AIM OF THE TASK: The answer should be an exact repeat of the stretch of material below from the line containing "Definition flagged (gateway" through the line containing "r_Status := r_Status e;".

EXCERPTED DATA:
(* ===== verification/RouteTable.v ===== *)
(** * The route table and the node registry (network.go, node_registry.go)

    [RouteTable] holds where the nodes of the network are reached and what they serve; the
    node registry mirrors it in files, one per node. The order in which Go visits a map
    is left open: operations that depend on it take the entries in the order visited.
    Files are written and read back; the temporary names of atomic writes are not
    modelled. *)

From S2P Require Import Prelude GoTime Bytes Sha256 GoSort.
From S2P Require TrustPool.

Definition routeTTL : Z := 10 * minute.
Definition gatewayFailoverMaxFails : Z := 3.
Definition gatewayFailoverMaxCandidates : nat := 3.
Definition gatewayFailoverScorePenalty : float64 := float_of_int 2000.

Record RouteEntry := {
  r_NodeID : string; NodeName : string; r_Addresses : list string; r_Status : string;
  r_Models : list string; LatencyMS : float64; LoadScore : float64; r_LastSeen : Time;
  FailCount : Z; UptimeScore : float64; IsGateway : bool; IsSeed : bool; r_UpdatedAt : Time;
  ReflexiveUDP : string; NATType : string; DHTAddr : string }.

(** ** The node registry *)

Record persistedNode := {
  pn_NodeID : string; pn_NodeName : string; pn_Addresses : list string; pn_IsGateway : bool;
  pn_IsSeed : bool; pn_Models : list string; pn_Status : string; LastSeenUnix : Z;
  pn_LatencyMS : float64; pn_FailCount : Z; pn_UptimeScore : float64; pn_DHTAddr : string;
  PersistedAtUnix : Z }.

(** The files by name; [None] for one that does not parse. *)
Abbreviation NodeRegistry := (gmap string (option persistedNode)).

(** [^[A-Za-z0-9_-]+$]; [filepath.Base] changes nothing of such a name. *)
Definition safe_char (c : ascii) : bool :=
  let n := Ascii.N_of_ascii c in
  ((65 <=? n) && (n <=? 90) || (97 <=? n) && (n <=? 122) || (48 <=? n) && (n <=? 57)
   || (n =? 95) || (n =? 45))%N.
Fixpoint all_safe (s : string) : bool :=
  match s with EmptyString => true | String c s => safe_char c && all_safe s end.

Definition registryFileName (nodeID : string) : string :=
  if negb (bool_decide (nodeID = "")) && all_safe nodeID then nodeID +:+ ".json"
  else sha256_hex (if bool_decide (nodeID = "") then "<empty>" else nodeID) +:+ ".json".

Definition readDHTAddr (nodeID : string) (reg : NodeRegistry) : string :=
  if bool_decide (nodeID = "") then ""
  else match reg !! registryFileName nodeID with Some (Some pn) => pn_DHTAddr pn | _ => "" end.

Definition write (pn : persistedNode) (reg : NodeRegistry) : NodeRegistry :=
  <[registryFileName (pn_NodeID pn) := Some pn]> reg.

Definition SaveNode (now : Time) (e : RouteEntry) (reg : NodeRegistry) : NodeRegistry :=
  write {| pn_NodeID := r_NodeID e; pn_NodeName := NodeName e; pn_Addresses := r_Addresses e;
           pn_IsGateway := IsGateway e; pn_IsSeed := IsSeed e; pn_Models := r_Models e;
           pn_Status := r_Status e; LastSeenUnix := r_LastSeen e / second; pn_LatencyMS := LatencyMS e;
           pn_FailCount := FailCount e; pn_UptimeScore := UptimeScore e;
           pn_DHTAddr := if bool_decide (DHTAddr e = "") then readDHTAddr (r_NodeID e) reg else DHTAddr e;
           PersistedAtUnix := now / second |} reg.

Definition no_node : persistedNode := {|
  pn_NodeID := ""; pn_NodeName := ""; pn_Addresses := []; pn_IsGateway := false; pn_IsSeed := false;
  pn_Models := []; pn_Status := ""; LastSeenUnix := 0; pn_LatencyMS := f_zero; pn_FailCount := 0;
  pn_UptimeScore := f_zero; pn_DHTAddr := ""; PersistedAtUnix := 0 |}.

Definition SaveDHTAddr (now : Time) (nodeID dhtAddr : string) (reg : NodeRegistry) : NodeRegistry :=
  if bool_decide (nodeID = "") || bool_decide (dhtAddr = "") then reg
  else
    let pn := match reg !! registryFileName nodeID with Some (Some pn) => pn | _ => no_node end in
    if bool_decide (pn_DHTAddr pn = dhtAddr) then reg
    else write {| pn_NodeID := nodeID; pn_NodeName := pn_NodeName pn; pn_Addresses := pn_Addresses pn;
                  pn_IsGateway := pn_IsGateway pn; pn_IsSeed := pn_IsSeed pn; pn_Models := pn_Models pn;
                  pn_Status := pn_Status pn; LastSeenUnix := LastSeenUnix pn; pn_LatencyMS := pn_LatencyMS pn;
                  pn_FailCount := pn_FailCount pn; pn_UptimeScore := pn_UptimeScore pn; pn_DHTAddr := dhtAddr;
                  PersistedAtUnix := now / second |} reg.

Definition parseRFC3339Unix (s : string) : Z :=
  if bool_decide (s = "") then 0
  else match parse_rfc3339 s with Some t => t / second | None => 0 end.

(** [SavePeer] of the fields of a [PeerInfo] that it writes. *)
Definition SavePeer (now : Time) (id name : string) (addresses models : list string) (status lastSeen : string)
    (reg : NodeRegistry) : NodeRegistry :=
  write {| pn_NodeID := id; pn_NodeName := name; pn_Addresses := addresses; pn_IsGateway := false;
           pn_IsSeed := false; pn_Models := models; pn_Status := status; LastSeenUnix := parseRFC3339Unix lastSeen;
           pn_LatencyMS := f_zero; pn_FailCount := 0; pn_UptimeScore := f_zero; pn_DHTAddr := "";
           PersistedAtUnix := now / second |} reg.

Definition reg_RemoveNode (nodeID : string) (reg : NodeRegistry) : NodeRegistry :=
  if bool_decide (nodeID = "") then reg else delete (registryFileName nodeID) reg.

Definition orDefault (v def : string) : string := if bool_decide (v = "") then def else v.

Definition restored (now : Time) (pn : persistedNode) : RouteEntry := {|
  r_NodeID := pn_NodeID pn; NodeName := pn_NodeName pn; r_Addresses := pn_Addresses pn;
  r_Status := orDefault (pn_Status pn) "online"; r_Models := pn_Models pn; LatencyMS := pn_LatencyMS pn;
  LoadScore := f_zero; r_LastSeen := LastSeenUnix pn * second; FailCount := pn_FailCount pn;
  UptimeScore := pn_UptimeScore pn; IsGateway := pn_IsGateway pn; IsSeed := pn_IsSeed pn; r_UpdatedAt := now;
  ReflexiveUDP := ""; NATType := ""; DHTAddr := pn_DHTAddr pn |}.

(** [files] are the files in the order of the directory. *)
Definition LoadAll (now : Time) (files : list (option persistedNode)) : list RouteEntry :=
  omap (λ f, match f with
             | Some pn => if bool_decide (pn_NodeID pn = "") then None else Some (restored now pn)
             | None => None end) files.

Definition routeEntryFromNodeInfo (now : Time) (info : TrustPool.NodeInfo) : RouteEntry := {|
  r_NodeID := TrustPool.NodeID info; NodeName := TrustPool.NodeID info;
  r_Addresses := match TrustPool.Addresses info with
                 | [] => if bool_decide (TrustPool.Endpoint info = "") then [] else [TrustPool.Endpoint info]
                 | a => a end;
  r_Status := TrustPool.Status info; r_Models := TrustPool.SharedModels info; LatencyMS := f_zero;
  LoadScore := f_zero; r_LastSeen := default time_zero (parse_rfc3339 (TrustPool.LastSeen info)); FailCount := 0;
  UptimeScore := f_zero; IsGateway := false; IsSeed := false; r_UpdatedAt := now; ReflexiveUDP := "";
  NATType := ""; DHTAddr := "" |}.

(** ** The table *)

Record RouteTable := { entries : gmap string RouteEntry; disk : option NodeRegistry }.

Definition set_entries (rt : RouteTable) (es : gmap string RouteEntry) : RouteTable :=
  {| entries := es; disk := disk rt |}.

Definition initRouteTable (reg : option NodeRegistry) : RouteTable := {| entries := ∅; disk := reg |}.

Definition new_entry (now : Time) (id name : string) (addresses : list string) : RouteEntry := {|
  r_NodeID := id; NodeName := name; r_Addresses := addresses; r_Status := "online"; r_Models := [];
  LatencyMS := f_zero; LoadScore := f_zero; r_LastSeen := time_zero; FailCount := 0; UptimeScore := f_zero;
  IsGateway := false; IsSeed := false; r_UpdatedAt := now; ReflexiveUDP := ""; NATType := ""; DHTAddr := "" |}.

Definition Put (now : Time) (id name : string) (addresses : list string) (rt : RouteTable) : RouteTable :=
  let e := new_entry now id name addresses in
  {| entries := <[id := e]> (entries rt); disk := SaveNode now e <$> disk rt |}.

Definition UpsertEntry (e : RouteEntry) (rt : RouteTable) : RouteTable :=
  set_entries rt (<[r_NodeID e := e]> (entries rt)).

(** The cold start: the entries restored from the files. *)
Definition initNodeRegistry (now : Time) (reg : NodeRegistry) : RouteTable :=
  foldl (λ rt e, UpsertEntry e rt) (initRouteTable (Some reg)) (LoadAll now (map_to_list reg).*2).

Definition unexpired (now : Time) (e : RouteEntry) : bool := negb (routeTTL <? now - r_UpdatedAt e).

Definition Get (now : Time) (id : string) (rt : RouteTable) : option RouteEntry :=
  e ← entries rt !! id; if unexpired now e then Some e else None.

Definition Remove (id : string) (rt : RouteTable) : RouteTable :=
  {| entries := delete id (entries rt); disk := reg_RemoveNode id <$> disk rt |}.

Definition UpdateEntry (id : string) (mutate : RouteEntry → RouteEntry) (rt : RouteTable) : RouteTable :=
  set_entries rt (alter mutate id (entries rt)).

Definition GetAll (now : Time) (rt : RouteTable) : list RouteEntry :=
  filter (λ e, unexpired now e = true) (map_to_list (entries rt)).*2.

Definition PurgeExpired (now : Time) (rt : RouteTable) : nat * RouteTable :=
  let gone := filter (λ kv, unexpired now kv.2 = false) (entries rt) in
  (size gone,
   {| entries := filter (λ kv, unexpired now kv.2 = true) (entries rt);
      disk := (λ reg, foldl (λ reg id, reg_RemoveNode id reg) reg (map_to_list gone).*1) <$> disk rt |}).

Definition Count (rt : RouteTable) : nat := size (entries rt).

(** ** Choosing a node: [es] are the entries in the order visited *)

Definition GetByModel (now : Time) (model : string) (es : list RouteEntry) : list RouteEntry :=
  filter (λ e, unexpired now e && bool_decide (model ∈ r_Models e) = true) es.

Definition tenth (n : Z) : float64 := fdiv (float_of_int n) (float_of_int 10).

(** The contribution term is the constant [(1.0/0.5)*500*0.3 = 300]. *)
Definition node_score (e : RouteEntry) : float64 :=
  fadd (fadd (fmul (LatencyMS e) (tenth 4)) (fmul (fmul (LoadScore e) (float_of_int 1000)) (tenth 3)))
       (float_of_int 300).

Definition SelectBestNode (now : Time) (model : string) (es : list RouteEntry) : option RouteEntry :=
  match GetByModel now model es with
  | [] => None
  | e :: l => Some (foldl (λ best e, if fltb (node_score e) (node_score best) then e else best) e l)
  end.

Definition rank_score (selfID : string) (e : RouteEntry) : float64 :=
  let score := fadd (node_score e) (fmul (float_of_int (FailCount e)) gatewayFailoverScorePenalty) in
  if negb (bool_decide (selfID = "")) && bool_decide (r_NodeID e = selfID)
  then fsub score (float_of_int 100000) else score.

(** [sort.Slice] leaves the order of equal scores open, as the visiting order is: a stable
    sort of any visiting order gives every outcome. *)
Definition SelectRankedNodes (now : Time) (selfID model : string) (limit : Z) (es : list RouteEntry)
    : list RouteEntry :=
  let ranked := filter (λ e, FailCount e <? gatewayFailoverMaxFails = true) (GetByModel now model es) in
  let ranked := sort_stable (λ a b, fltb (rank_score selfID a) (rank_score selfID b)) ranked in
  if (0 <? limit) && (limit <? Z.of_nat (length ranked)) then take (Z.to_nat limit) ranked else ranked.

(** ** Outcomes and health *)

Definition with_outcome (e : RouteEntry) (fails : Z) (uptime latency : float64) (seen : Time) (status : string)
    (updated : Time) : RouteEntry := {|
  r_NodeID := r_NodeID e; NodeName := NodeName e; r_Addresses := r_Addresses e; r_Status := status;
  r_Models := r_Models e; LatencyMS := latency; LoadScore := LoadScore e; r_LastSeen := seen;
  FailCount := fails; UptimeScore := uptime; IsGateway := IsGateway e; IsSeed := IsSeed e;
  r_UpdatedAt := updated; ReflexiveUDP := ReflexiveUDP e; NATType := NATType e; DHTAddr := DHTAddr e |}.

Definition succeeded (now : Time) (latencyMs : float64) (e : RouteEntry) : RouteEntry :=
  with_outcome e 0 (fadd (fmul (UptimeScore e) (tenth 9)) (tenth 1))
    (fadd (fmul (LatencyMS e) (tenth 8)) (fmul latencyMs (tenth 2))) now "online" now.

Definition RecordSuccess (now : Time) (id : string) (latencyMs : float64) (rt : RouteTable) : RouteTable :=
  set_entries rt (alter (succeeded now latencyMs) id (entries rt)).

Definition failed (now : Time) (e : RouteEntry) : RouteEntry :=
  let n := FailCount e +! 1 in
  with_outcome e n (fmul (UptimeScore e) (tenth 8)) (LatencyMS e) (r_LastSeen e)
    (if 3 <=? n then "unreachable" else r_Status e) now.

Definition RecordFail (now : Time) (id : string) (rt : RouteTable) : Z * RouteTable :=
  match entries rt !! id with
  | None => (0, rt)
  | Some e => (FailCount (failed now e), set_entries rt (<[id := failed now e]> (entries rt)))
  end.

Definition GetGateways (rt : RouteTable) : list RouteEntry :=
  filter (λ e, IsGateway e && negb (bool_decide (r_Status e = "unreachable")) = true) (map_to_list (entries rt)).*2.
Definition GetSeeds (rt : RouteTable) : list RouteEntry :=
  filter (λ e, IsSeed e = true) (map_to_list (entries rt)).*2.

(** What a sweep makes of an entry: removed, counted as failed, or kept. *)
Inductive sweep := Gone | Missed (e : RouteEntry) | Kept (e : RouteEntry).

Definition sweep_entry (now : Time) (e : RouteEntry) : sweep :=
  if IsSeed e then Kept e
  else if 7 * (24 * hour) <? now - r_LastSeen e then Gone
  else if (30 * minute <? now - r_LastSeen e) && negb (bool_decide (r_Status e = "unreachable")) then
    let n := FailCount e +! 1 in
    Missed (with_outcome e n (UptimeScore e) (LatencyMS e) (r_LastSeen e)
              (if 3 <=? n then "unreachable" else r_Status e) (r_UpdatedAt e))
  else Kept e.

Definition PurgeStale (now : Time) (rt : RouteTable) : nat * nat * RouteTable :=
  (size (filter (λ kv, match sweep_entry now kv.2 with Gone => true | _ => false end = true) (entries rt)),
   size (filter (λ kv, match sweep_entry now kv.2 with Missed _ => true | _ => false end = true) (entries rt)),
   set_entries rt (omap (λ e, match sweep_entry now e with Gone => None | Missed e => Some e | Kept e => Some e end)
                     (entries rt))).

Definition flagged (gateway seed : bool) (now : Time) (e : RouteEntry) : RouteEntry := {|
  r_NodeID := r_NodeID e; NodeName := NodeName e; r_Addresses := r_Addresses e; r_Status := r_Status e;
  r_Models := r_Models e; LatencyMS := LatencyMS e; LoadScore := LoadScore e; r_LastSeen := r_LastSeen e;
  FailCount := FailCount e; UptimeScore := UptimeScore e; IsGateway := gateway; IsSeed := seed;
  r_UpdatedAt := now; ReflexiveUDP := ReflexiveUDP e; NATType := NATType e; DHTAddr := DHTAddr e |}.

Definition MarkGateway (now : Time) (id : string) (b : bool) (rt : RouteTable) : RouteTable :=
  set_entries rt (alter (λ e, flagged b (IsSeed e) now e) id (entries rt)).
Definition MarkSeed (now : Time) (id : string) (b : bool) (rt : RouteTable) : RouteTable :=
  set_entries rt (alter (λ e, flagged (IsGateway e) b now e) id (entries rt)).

ANSWER:
Definition flagged (gateway seed : bool) (now : Time) (e : RouteEntry) : RouteEntry := {|
  r_NodeID := r_NodeID e; NodeName := NodeName e; r_Addresses := r_Addresses e; r_Status := r_Status e;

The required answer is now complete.